The rivalries of powerful states are now driving Syria's conflict. But ISIS is thinking bigger.
19 February 2016
The war against ISIS has seen 18 months of airstrikes by United States-led coalition forces in both Iraq and Syria. An even more concentrated period is now under way, with signs of greater use of special forces by western militaries and pledges of ground troops by Saudi Arabia and the United Arab Emirates. And while western governments continue to claim that there are no "boots on the ground", there is clear evidence that special forces from coalition states are involved in combat.

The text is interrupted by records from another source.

Lemma logged_cons j seq last pos b hs pos' n bl1 bl2 : 0 < seq -> out_of_sequence last seq = false ->
  header_ok j true pos b -> header_fits j b -> sequence_of b = Some seq ->
  (forall fs, apply_writes j (header_writes j pos b) fs = apply_blocks j bl1 fs) ->
  logged j seq seq (ring (jhdr j) (pos + bytes_used b)) hs pos' n bl2 ->
  logged j seq last pos ((pos, b) :: hs) pos' (bytes_used b + n) (bl1 ++ bl2).
Proof.
  intros Hseq Hin Hok Hfits Hsq Hap [Hch Hf Hsz Hap2]. split.
  - apply (ChainNext _ _ _ _ _ seq); [done|done|lia|done|]. by destruct hs.
  - by constructor.
  - cbn [log_size foldr snd]. fold (log_size hs). by rewrite Hsz.
  - intros fs. unfold log_writes. cbn [fmap list_fmap concat]. fold (log_writes j hs). unfold apply_writes, apply_blocks. rewrite !foldl_app.
    fold (apply_writes j (header_writes j pos b) fs). rewrite Hap. apply Hap2.
Qed.

Lemma out_of_sequence_same seq : out_of_sequence seq seq = false.
Proof. unfold out_of_sequence. rewrite Z.eqb_refl. cbn [negb]. by rewrite andb_false_r. Qed.

Lemma finish_blhdrs_ok seq : 0 < seq < 2 ^ 32 -> forall l dss s end_ last, let j := js_jnl s in
  device_ok j -> writes_ok j -> jdev_io j = [] -> log_shape (jhdr j) -> ISSETJ j JOURNAL_NEED_SWAP = false -> js_write_header_failed s = false ->
  Forall2 (ready_in j) l dss -> jhdr_size (jhdr j) <= end_ <= jh_size (jhdr j) -> (jhdr_size (jhdr j) | end_) ->
  total_used l < jh_size (jhdr j) - jhdr_size (jhdr j) -> out_of_sequence last seq = false ->
  exists l' end' j' hs bs, finish_blhdrs seq end_ l s = Some (true, l', end', with_jnl j' s) /\ all_finished l dss l' /\
    jhdr_size (jhdr j) <= end' <= jh_size (jhdr j) /\ (jhdr_size (jhdr j) | end') /\ ring (jhdr j) end' = ring (jhdr j) (end_ + total_used l) /\
    wrote j end_ (total_used l) bs j' /\
    logged j' seq last (ring (jhdr j) end_) hs (ring (jhdr j) end') (total_used l) (all_blocks l dss).
Proof.
  intros Hseq l. induction l as [|b l IH]; intros dss s end_ last j Hdev Hwr Hio Hlog Hsw Hfail Hl He Hal Htot Hin;
    pose proof Hdev as [Hg _ _ _ _ _]; pose proof Hg as [Hg1 Hg2 Hg3].
  { inversion Hl; subst. exists [], end_, j, [], []. cbn [finish_blhdrs total_used foldr]. rewrite Z.add_0_r.
    split; [by destruct s|]. split; [constructor|]. do 3 (split; [done|]). split.
    - split; [exists (jdev j); split; [by destruct j|done]|done|done].
    - split; [constructor|done|done|done]. }
  destruct (Forall2_cons_inv_l _ _ _ _ Hl) as (ds & dss' & Hb & Hl' & ->). rename dss' into dss.
  pose proof (ready_used _ _ _ Hb Hg Hlog) as Hused. pose proof (total_used_nonneg _ _ _ Hl' Hg Hlog) as Hnn.
  cbn [total_used foldr] in Htot |- *. fold (total_used l) in *.
  pose proof Hb as [Hbr Huw]. pose proof Hbr as [Hinf (R & HR) Hu Hfit Hnum Hmax Hfl Hbl].
  cbn [finish_blhdrs]. rewrite HR. pose proof (finish_infos_ok _ _ _ Hinf [] R eq_refl) as Einf. cbn [app] in Einf. rewrite Einf. cbn [mbind option_bind]. rewrite Hfail.
  set (next := match l with [] => 0 | b :: _ => th_addr b end).
  set (B := written_blhdr j seq next b ds).
  change (disk_blhdr (js_jhdr s) seq next b (block_entry <$> final_blocks (th_info b) ds)) with B.
  destruct (blhdr_memory_eq j Hlog B (written_entries j seq next b ds Hbr)) as [Hmem Hmlen].
  change (js_jhdr s) with (jhdr (js_jnl s)). fold j. rewrite Hmem.
  pose proof (final_size _ _ _ Hinf) as Hsize.
  assert (th_bytes_used b = blhdr_size (jhdr j) + len (concat (snd <$> final_blocks (th_info b) ds))) as Hu' by lia.
  destruct (write_blhdr_ok j Hdev Hwr Hio Hlog end_ _ b (concat (snd <$> final_blocks (th_info b) ds)) R He Hal Hmlen Hu' Hfit)
    as (e1 & j1 & Ew & He1 & Hw1).
  rewrite Ew. cbn [mbind option_bind]. rewrite Z.eqb_refl. cbn [negb].
  destruct (wrote_shape _ _ _ _ _ Hw1) as (Hsh1 & Hjh1 & Hio1 & _ & _ & Hwr1 & Hdev1).
  destruct (ends_whole j Hdev end_ _ e1 He Hal Hused Huw He1) as (Hb1 & Hr1 & Hal1).
  specialize (Hwr1 Hwr). specialize (Hdev1 Hdev). rewrite Hio in Hio1.
  assert (ring (jhdr j) e1 = ring (jhdr j) (ring (jhdr j) end_ + th_bytes_used b)) as Hr1' by (rewrite (ring_ring _ Hg) by lia; done).
  destruct (IH dss (with_jnl j1 s) e1 seq) as (l' & end' & j' & hs & bs & E & Hfin & Hb2 & Hal2 & Hr2 & Hw2 & Hlg);
    cbn [with_jnl js_jnl] in *; rewrite ?Hjh1 in *; try done.
  { by rewrite (ss_swap _ _ Hsh1). }
  { eapply Forall2_impl; [exact Hl'|]. intros. by apply (ready_in_jhdr j). }
  { lia. }
  { apply out_of_sequence_same. }
  rewrite E. cbn [mbind option_bind].
  pose proof (ring_bound _ Hg end_ ltac:(lia)) as Hre.
  assert (wrote j end_ (th_bytes_used b + total_used l) ((store_blhdr false (seal_blhdr false B) ++ concat (snd <$> final_blocks (th_info b) ds)) ++ bs) j') as Hw.
  { apply (wrote_app j Hdev _ _ _ _ _ j1); [done|lia|lia|lia|done|].
    pose proof (ring_bound _ Hg (end_ + th_bytes_used b) ltac:(lia)).
    apply (wrote_ring j1 Hdev1 e1); rewrite ?Hjh1; [done|lia|lia| |done]. rewrite Hr1. symmetry. apply ring_idem; [done|lia]. }
  destruct (wrote_shape _ _ _ _ _ Hw) as (Hsh & Hjh & _ & _ & _ & _ & Hdev'). specialize (Hdev' Hdev).
  pose proof (wt_new _ _ _ _ _ Hw) as Hnew. rewrite (log_bytes_app j' Hdev') in Hnew by (rewrite ?Hjh; lia).
  apply app_inj_1 in Hnew as [Hnew _]; [|pose proof (length_log_bytes j' end_ (th_bytes_used b) ltac:(lia)); rewrite length_app; lia].
  pose proof (ready_in_jhdr j j' b ds Hjh Hb) as [Hbr' Huw'].
  destruct (written_in_log j' Hdev' ltac:(by rewrite Hjh) seq next b ds end_ Hbr') as (Hok & Hfits & Hsq & Hap); try (rewrite ?Hjh; done).
  { by rewrite (ss_swap _ _ Hsh). }
  { unfold written_blhdr. by rewrite Hjh. }
  rewrite Hjh in Hok, Hap. unfold written_blhdr in Hok, Hfits, Hsq, Hap. rewrite Hjh in Hok, Hfits, Hsq, Hap. fold (written_blhdr j seq next b ds) in Hok, Hfits, Hsq, Hap. fold B in Hok, Hfits, Hsq, Hap.
  eexists _, end', j', ((ring (jhdr j) end_, B) :: hs), _. split; [reflexivity|]. split.
  { constructor; [|done]. exists R. by destruct b. }
  split; [done|]. split; [done|]. split.
  { rewrite Hr2. rewrite <- (ring_ring _ Hg e1) by lia. rewrite Hr1, (ring_ring _ Hg) by lia. f_equal. lia. }
  split; [exact Hw|]. unfold all_blocks. cbn [zip_with concat]. fold (all_blocks l dss).
  apply (logged_cons j' seq last _ B); try done; [lia|]. rewrite Hjh. change (bytes_used B) with (th_bytes_used b). by rewrite <- Hr1'.
Qed.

An already complex situation is made hugely more so by intensive Russian air operations. Russia's determination to have a major impact on the course of the war and its outcome is reflected in its deployment of four of the country's small stock of modern Su-35S multi-role strike-aircraft, the latter supplementing a force of no less than 36 other types. The Russian assaults appear to be causing high civilian casualties, which does much to explain the desperate movement of a new tranche of refugees towards Turkey. They also may become the crucial factor in allowing the Assad regime to survive, while having little impact on ISIS.
For its part, ISIS's main concern is the US-led air campaign in both Iraq and Syria. By late 2014, the Pentagon was claiming that over 20,000 ISIS supporters had been killed by its air war. If this estimate is remotely accurate, then ISIS should be very badly affected and in retreat from much of the territory it holds.

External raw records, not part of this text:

(* ===== verification/FreeSpaceProps.v ===== *)
(** * check_free_space (core/hfs_journal.c)

    check_free_space comes to an end with the room that it is asked for, when the journal
    is large enough.  It drops transactions from the front of the log, and these are on
    the file system: what the log and the file system make together stays the same. *)

From S2P Require Import Prelude HfsFormat Bytes JournalTrim JournalIO JournalCoalesce CoalesceProps JournalReplay JournalIOProps JournalWriteProps ReplayProps ReplayLoop ReplayCorrect BlhdrOrder JournalTransaction JournalCommit LogProps CommitProps SpaceProps.

(** ** Waiting *)

Lemma completes_trans s1 s2 s3 k front back last LS : completes s1 s2 k front back last LS -> completes s2 s3 k front back last LS ->
  completes s1 s3 k front back last LS.
Proof. intros [F1 M1 J1] [F2 M2 J2]. split; [by eapply frame_trans|done|congruence]. Qed.

Lemma completes_refl s k front back last LS : jmem s k front back last LS -> completes s s k front back last LS.
Proof. intros H. split; [apply frame_refl|done|done]. Qed.

Lemma complete_writes_ok k front back last LS n : forall s f, jmem s k front back last LS -> js_asyncIO s = true -> js_flying s = Some f ->
  length (fl_writes f) = n -> exists s', complete_writes n s = Some s' /\ completes s s' k front back last LS /\ js_asyncIO s' = false.
Proof.
  induction n as [|n IH]; intros s f Hm Ha Hf Hn.
  { pose proof (jm_disk _ _ _ _ _ _ Hm) as Hd. unfold disk_ok in Hd. rewrite Ha in Hd. destruct Hd as (? & ? & f' & _ & _ & Hf' & Hfly).
    rewrite Hf in Hf'. injection Hf' as <-. destruct (fo_pending _ _ _ _ Hfly). by apply nil_length_inv. }
  destruct (fl_writes f) as [|w l] eqn:El; [done|].
  destruct (complete_write_ok s k front back last LS f 0 w Hm Ha Hf) as (s1 & f1 & E1 & Hc1 & Hf1 & Hw1 & Ha1); [by rewrite El|].
  cbn [complete_writes]. rewrite E1. cbn [mbind option_bind]. rewrite El in Hw1. cbn in Hw1, Hn. injection Hn as Hn.
  destruct l as [|w2 l].
  - subst n. exists s1. split; [done|]. split; [done|]. by rewrite Ha1, Hw1.
  - destruct (IH s1 f1) as (s2 & E2 & Hc2 & Ha2); [apply Hc1|by rewrite Ha1, Hw1|done|by rewrite Hw1|].
    exists s2. split; [done|]. split; [by eapply completes_trans|done].
Qed.

Lemma complete_io_ok s k front back last LS : jmem s k front back last LS ->
  exists s', complete_io s = Some s' /\ completes s s' k front back last LS /\ js_asyncIO s' = false.
Proof.
  intros Hm. unfold complete_io. pose proof (jm_disk _ _ _ _ _ _ Hm) as Hd. unfold disk_ok in Hd. destruct (js_asyncIO s) eqn:Ha.
  - destruct Hd as (? & ? & f & _ & _ & Hf & _). rewrite Hf. by apply (complete_writes_ok k front back last LS (length (fl_writes f)) s f).
  - destruct Hd as (_ & Hn & _). exists s. split; [|split; [by apply completes_refl|done]].
    destruct (js_flying s) as [f|]; [|done]. cbn in Hn. by rewrite Hn.
Qed.

Lemma jmem_starts s k front back last LS : jmem s k front back last LS -> Forall (fun g => 0 < sg_start g < 2 ^ 63) (front ++ back).
Proof.
  intros [Hj _ _ _]. pose proof (jlog_geometry _ _ _ _ Hj) as [[? ? ?] _]. eapply Forall_impl; [exact (segs_starts _ _ _ _ _ _ (jl_segs _ _ _ _ Hj) (jl_start _ _ _ _ Hj))|].
  cbv beta. intros g Hg. lia.
Qed.

(** The entry is that of the first transaction, or it is free. *)
Lemma wait_old_start_ok i s k front back last LS fuel : jmem s k front back last LS -> (i <= k)%nat -> (i < k + length back)%nat -> (1 < fuel)%nat ->
  exists s', wait_old_start i s fuel = Some s' /\ completes s s' k front back last LS /\
    js_old_start s' !! i = Some (if (i <? k)%nat then 0 else match back with g :: _ => sg_start g | [] => 0 end) /\
    (i = k -> js_asyncIO s' = true -> (1 < length back)%nat).
Proof.
  intros Hm Hik Hi Hfuel. destruct fuel as [|fuel]; [lia|]. cbn [wait_old_start].
  pose proof Hm as [Hj (l & Hold & Hl) _ _]. pose proof (jmem_starts _ _ _ _ _ _ Hm) as Hst.
  destruct (Nat.ltb_spec i k) as [Hlt|Hge].
  { assert (js_old_start s !! i = Some 0) as E by (rewrite Hold, lookup_app_l by (rewrite length_replicate; lia); by apply lookup_replicate_2).
    rewrite E. cbn [mbind option_bind]. change (marked 0) with false. cbv iota. exists s. split; [done|]. split; [by apply completes_refl|]. split; [done|lia]. }
  assert (i = k) as -> by lia. destruct back as [|g back]; [cbn in Hi; lia|].
  apply Forall_app in Hst as [_ Hst]. apply Forall_cons in Hst as [Hg _].
  assert (forall s' l', js_old_start s' = replicate k 0 ++ l' -> js_old_start s' !! k = head l') as Hhead.
  { intros s' l' ->. rewrite lookup_app_r by (rewrite length_replicate; lia). rewrite length_replicate, Nat.sub_diag. by destruct l'. }
  rewrite (Hhead _ _ Hold). inversion Hl as [|g' |async g' back' l' Hl']; subst; cbn [head hd_error mbind option_bind].
  - rewrite (proj2 (unmark_marked (sg_start g) ltac:(lia))). destruct (complete_io_ok _ _ _ _ _ _ Hm) as (s' & -> & Hc & Ha). cbn [mbind option_bind].
    destruct Hc as [Hf Hm' Hh]. pose proof Hm' as [_ (l2 & Hold2 & Hl2) _ _]. rewrite Ha in Hl2. inversion Hl2 as [| |? ? ? l3 Hl3]; subst.
    destruct fuel as [|fuel]; [lia|]. cbn [wait_old_start]. rewrite (Hhead _ _ Hold2). cbn [head hd_error mbind option_bind].
    rewrite (proj2 (unmark_plain (sg_start g) ltac:(lia))). exists s'. split; [done|]. split; [done|]. split; [by rewrite (Hhead _ _ Hold2)|by rewrite Ha].
  - rewrite (proj2 (unmark_plain (sg_start g) ltac:(lia))). exists s. split; [done|]. split; [by apply completes_refl|]. split; [by rewrite (Hhead _ _ Hold)|].
    intros _ Ha. rewrite Ha in Hl'. inversion Hl'; cbn; lia.
Qed.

In practice it is not nearly as simple as that. A wider view indicates that ISIS has withstood the assaults by changing tactics and finding diverse, unexpected sources of support. ISIS's loss of Ramadi, captured in the surprise advances across Iraq in 2014, was certainly serious; but it took the Iraqi armed force several efforts and in the end a five-month campaign to recover it. Even then help was needed from Iranian-backed militias and coalition airstrikes, the latter causing massive damage to much of the city. Tacitus's verdict, "they made a desert and called it peace", comes to mind.

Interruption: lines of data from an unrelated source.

(* ===== verification/TransactionProps.v ===== *)
(** * Building a transaction is right (core/hfs_journal.c)

    The transaction that is being built has its buffers once, in headers that have room for
    their data ([tr_open]); the operations keep this, and change the buffers of the
    transaction as they should. *)

From S2P Require Import Prelude HfsFormat Bytes JournalTrim JournalIO JournalCoalesce CoalesceProps JournalReplay JournalIOProps JournalWriteProps ReplayProps ReplayLoop ReplayCorrect BlhdrOrder JournalTransaction JournalCommit LogProps CommitProps CopyProps.

(** A transaction to which blocks can be added. *)
Record tr_open (h : journal_header) (m : gmap Z buf) (tr : transaction) : Prop := {
  ro_blhdrs : Forall (built_blhdr h m (tr_tbuffer_size tr)) (tr_blhdrs tr);
  ro_some : tr_blhdrs tr <> [];
  ro_bps : NoDup (tr_bps tr);
  ro_total : tr_total_bytes tr = total_used (tr_blhdrs tr);
  ro_fit : tr_total_bytes tr < jh_size h - jhdr_size h;
  ro_killed : tr_num_killed tr = killed_size (tr_infos tr);
  ro_tbuffer : 0 < blhdr_size h <= tr_tbuffer_size tr /\ tr_tbuffer_size tr < 2 ^ 31;
}.

(** It can be committed when a block is left and the blocks are not the same. *)
Lemma tr_open_ready h m tr : tr_open h m tr -> tr_blocks m tr <> [] -> blocks_apart (place (jhdr_size h) <$> tr_blocks m tr) -> tr_ready h m tr.
Proof. intros [] ? ?. by split. Qed.

(** The block of a buffer of the cache. *)
Definition block_of (m : gmap Z buf) (bp : Z) : option (Z * bytes) := b ← m !! bp; buf_block bp b.

Lemma blocks_of_bps m (l : list tr_info) : omap (info_block m) l = omap (block_of m) (omap info_bp l).
Proof.
  induction l as [|[num u] l IH]; [done|]. rewrite !omap_cons. unfold info_block at 1, info_bp at 1. cbn [ti_u]. destruct u as [bp| |]; [|exact IH..].
  rewrite omap_cons. unfold block_of at 1. rewrite IH. done.
Qed.

Lemma tr_blocks_bps m tr : tr_blocks m tr = omap (block_of m) (tr_bps tr).
Proof. apply blocks_of_bps. Qed.

Lemma block_of_other m m' (l : list Z) : (forall bp, bp ∈ l -> m' !! bp = m !! bp) -> omap (block_of m') l = omap (block_of m) l.
Proof.
  induction l as [|bp l IH]; intros Hm; [done|]. rewrite !omap_cons. assert (block_of m' bp = block_of m bp) as ->.
  { unfold block_of. by rewrite (Hm bp) by (apply elem_of_cons; by left). }
  rewrite IH; [done|]. intros p Hp. apply Hm, elem_of_cons. by right.
Qed.

(** ** Looking for a buffer *)

Lemma is_buf_bp bp i : is_buf bp i = true <-> info_bp i = Some bp.
Proof. unfold is_buf, info_bp. destruct (ti_u i); [|done..]. rewrite Z.eqb_eq. split; [by intros ->|by intros [= ->]]. Qed.

Lemma existsb_buf bp (l : list tr_info) : existsb (is_buf bp) l = true <-> bp ∈ omap info_bp l.
Proof.
  induction l as [|i l IH]; [split; [done|by intros ?%not_elem_of_nil]|]. cbn [existsb]. rewrite orb_true_iff, omap_cons, IH, is_buf_bp. destruct (info_bp i) as [p|].
  - rewrite elem_of_cons. split; intros [H|H]; [injection H as ->; by left|by right|left; congruence|by right].
  - split; [by intros [?|?]|by right].
Qed.

Lemma elem_of_bps bp (l : list tr_blhdr) : bp ∈ omap info_bp (concat (th_info <$> l)) <-> exists b, b ∈ l /\ bp ∈ omap info_bp (th_info b).
Proof.
  induction l as [|b l IH]; [split; [by intros ?%not_elem_of_nil|by intros (? & ?%not_elem_of_nil & _)]|].
  rewrite fmap_cons. cbn [concat]. rewrite omap_app_list, elem_of_app, IH. split.
  - intros [H|(b' & H1 & H2)]; [exists b; split; [apply elem_of_cons; by left|done]|exists b'; split; [apply elem_of_cons; by right|done]].
  - intros (b' & [->|H1]%elem_of_cons & H2); [by left|right; by exists b'].
Qed.

Lemma find_blhdr_none bp tr : bp ∉ tr_bps tr -> find_blhdr bp (tr_blhdrs tr) = None.
Proof.
  intros Hn. unfold find_blhdr. apply list_find_None, Forall_forall. intros b Hb He. apply Hn, elem_of_bps. exists b. split; [done|]. by apply existsb_buf.
Qed.

Lemma find_blhdr_some bp tr : bp ∈ tr_bps tr -> exists k b, find_blhdr bp (tr_blhdrs tr) = Some (k, b) /\ tr_blhdrs tr !! k = Some b /\ bp ∈ omap info_bp (th_info b).
Proof.
  intros Hin. unfold find_blhdr. destruct (list_find _ (tr_blhdrs tr)) as [[k b]|] eqn:E.
  - exists k, b. split; [done|]. apply list_find_Some in E as (Hk & Hb & _). split; [done|]. by apply existsb_buf.
  - exfalso. apply list_find_None in E. apply elem_of_bps in Hin as (b & Hb & Hbp). rewrite Forall_forall in E. apply (E b Hb). by apply existsb_buf.
Qed.

(** ** journal_modify_block_end *)

(** A buffer that may be in a transaction. *)
Record bufferable (h : journal_header) (b : buf) : Prop := {
  bu_locked : bf_locked b = true;
  bu_num : bf_blkno b <> -1;
  bu_block : exists blk, forall bp, physical_blkno (buf_create_shadow bp 0 b) = Some blk /\ block_ok h blk (buf_size b);
  bu_hook : length (buf_hook b (bf_data b)) = length (bf_data b);
}.

Lemma built_infos_other h m m' T b : same_bufs m m' (th_info b) -> built_blhdr h m T b -> built_blhdr h m' T b.
Proof.
  intros Hs [Hi Hu ? ? ? ? ? ?]. destruct (same_bufs_all h _ _ _ Hs) as (H1 & H2 & _). split; try done; [by apply H1|by rewrite H2].
Qed.

Lemma infos_size_app m l1 l2 : infos_size m (l1 ++ l2) = infos_size m l1 + infos_size m l2.
Proof. induction l1 as [|i l1 IH]; [done|]. cbn [app]. rewrite !infos_size_cons, IH. lia. Qed.

Lemma total_used_app l1 l2 : total_used (l1 ++ l2) = total_used l1 + total_used l2.
Proof. induction l1 as [|b l1 IH]; [done|]. cbn [app total_used foldr]. fold (total_used (l1 ++ l2)). fold (total_used l1). lia. Qed.

Lemma last_split {A} (l : list A) : l <> [] -> exists pre x, l = pre ++ [x] /\ last l = Some x /\ removelast l = pre.
Proof.
  destruct l as [|x pre _] using rev_ind; [done|]. intros _. exists pre, x. split; [done|]. by rewrite last_snoc, removelast_last.
Qed.

Lemma elem_of_bps_app bp (l1 l2 : list tr_blhdr) : bp ∉ omap info_bp (concat (th_info <$> (l1 ++ l2))) <-> bp ∉ omap info_bp (concat (th_info <$> l1)) /\ bp ∉ omap info_bp (concat (th_info <$> l2)).
Proof. rewrite fmap_app, concat_app, omap_app_list, elem_of_app. tauto. Qed.

Section Build.
Variable j : journal.
Hypothesis Hg : geometry_ok (jhdr j).
Hypothesis Hlog : log_shape (jhdr j).
Notation h := (jhdr j).

Lemma built_used m T b : built_blhdr h m T b -> 0 < th_bytes_used b.
Proof using Hg Hlog. intros [Hi -> _ _ _ _ _ _]. pose proof (infos_size_nonneg j Hg _ _ Hi). destruct Hlog. lia. Qed.

Lemma total_used_pos m T l : Forall (built_blhdr h m T) l -> 0 <= total_used l.
Proof using Hg Hlog. induction 1 as [|b l Hb _ IH]; [done|]. cbn [total_used foldr]. fold (total_used l). pose proof (built_used _ _ _ Hb). lia. Qed.

(** A header with one more buffer. *)
Lemma built_add m T hd bp b b' : built_blhdr h m T hd -> bp ∉ omap info_bp (th_info hd) -> bufferable h b' -> bf_delwri b' = true ->
  bf_blkno b' = bf_blkno b -> buf_size b' = buf_size b -> th_num_blocks hd + 1 <= th_max_blocks hd -> th_bytes_used hd + buf_size b <= T ->
  th_bytes_used hd + buf_size b < jh_size h - jhdr_size h -> built_blhdr h (<[bp := b']> m) T (add_info bp b hd).
Proof using Hg Hlog.
  intros Hb Hn [Hl Hnum (blk & Hblk) Hh] Hdw Eb Es Hmax Hroom Hfit. pose proof (built_used _ _ _ Hb) as Hpos.
  assert (same_bufs m (<[bp := b']> m) (th_info hd)) as Hsame by (intros p Hp; apply lookup_insert_ne; by intros ->).
  apply (built_infos_other h _ _ _ _ Hsame) in Hb. destruct Hb as [Hi Hu Hr Hf Hbuf Hnb Hm Hfl].
  destruct (Hblk bp) as [Hp Hbk]. pose proof Hbk as [_ [Hs1 Hs2] _ _]. rewrite Es in Hs1, Hs2. destruct Hg as [? ? ?].
  split; cbn [add_info th_info th_bytes_used th_buffers th_max_blocks th_flags]; rewrite ?s32_id by lia; try done.
  - apply Forall_app. split; [done|]. apply Forall_cons. split; [|by apply Forall_nil]. rewrite <- Eb. apply (ReadyBuf h _ _ bp b' blk); try done. by rewrite lookup_insert_eq.
  - rewrite infos_size_app, infos_size_cons. unfold info_size at 1. cbn [ti_u]. rewrite lookup_insert_eq. change (infos_size (<[bp:=b']> m) []) with 0. lia.
  - unfold th_num_blocks in *. cbn [add_info th_info]. rewrite length_app. cbn [length]. lia.
Qed.

(** ** The header for a buffer *)

(** What a buffer needs: room in a new header, and in the journal with one. *)
Record fits (b : buf) (tr : transaction) : Prop := {
  ft_header : blhdr_size h + buf_size b <= tr_tbuffer_size tr;
  ft_entries : 2 <= journal_max_blocks h;
  ft_journal : tr_total_bytes tr + blhdr_size h + buf_size b < jh_size h - jhdr_size h;
  ft_size : 0 < buf_size b;
}.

It is also worth remembering that Ramadi had been held for months by just a few hundred determined paramilitaries facing upwards of 10,000 troops backed by air-power. There are indications that when the city fell, many of these ISIS fighters succeeded in melting away, much as did the Taliban when the Northern Alliance entered Kabul in November 2001.
From Syria to the world
More generally, understanding ISIS's position needs to take four elements into account: the increase in support for the movement among other Islamist groups, its expansion in Libya, a deteriorating situation in Afghanistan, and the potential for more actions beyond the Middle East.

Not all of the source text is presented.